*PROBLEM TO WORK ON*: From the records below, copy out exactly the lines from the one containing "(* ===== verification/Event.v ===== *)" to the one containing "One checkout is", both included. Add nothing else.

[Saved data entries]
######
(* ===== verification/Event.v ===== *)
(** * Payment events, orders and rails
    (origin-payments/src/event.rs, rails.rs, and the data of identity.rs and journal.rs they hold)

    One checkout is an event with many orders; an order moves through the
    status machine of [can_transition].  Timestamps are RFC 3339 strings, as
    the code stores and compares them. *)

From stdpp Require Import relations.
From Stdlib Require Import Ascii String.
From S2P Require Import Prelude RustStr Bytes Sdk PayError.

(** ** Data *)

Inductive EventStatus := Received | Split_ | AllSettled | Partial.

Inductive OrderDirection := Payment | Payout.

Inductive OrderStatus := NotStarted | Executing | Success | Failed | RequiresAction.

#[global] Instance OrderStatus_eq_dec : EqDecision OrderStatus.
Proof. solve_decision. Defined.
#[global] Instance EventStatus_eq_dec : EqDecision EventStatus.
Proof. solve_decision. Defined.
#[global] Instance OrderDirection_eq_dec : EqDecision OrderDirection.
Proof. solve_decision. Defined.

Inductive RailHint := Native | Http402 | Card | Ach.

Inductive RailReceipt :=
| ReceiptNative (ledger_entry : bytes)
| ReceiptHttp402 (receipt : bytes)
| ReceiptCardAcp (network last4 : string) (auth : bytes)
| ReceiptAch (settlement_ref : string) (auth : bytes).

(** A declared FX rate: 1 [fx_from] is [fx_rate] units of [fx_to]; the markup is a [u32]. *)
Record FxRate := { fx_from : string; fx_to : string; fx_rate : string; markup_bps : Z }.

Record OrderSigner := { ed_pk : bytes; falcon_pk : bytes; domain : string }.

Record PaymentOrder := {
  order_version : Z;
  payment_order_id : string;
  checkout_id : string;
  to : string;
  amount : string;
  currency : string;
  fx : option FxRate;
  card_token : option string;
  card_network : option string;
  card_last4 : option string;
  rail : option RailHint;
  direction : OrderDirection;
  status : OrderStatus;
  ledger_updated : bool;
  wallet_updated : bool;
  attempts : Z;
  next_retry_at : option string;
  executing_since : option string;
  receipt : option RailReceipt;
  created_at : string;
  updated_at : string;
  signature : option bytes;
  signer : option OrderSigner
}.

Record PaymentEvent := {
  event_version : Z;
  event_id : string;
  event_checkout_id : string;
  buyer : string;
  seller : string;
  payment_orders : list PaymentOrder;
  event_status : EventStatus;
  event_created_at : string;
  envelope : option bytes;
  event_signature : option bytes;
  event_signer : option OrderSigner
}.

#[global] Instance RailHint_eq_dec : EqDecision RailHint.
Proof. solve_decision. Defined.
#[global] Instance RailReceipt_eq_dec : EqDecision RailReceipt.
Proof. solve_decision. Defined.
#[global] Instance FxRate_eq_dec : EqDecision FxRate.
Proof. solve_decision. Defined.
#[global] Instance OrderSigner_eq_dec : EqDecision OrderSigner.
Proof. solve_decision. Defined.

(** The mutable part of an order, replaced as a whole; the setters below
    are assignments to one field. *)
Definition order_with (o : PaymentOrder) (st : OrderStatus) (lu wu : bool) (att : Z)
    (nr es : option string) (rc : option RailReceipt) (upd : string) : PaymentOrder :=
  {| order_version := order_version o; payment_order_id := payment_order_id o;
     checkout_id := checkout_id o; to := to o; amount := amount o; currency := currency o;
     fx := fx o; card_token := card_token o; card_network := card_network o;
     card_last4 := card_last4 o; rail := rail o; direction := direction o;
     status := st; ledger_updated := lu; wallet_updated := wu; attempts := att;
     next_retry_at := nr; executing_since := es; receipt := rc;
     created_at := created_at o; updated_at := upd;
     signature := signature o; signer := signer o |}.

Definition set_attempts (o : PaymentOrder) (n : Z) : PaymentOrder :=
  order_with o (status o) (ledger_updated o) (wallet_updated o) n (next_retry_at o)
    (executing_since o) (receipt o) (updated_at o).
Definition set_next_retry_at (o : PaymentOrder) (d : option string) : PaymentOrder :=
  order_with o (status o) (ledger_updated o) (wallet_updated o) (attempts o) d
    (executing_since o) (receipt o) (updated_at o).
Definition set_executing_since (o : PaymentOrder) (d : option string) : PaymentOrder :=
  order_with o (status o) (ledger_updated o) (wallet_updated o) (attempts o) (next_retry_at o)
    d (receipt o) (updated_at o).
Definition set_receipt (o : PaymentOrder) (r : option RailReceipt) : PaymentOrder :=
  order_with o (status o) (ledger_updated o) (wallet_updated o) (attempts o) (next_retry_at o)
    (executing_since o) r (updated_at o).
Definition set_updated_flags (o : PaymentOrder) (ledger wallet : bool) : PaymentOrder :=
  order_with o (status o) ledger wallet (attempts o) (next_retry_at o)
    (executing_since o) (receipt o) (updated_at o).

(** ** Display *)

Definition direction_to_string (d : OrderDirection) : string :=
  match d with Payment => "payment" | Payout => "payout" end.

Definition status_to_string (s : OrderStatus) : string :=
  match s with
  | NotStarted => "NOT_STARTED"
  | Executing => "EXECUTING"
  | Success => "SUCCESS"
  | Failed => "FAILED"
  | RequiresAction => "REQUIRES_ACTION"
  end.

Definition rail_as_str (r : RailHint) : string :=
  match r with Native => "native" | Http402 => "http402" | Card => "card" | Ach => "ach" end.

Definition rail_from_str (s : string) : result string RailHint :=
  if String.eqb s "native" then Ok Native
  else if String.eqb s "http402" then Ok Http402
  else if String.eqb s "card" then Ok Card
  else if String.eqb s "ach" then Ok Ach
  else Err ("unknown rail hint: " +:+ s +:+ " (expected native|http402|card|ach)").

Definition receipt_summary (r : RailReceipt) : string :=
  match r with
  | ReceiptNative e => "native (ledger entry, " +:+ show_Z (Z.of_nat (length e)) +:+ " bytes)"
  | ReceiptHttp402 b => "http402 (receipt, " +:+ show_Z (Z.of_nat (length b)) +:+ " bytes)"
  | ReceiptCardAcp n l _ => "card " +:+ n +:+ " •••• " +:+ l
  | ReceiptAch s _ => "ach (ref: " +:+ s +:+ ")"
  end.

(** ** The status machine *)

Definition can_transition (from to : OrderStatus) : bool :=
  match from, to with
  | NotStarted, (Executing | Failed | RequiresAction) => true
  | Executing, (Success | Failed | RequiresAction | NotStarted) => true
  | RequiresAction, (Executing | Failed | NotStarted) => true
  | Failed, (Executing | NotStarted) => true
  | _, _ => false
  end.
######
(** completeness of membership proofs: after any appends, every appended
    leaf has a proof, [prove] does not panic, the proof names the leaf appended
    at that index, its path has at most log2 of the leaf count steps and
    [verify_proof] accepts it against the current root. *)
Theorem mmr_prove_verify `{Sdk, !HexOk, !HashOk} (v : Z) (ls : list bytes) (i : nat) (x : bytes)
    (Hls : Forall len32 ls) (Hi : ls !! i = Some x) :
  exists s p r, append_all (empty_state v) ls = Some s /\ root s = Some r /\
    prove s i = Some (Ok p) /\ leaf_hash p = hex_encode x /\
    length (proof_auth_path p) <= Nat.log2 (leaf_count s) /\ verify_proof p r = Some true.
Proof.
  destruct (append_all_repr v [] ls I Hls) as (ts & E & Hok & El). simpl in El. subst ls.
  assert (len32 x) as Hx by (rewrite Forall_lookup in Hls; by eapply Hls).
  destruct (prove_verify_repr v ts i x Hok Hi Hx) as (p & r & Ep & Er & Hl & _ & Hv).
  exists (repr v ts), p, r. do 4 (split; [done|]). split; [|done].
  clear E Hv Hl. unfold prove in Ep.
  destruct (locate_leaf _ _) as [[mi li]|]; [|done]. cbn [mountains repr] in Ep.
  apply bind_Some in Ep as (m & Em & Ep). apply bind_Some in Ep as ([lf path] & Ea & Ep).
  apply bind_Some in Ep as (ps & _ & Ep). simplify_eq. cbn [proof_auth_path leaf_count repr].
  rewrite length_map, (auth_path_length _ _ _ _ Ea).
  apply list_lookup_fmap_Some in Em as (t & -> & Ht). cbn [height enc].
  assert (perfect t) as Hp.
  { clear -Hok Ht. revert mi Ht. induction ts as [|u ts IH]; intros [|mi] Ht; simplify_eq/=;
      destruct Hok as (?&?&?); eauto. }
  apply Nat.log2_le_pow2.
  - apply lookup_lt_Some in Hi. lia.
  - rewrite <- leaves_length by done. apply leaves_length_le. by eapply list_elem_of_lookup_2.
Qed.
######
*TASK ANSWER*:
(* ===== verification/Event.v ===== *)
(** * Payment events, orders and rails
    (origin-payments/src/event.rs, rails.rs, and the data of identity.rs and journal.rs they hold)

    One checkout is an event with many orders; an order moves through the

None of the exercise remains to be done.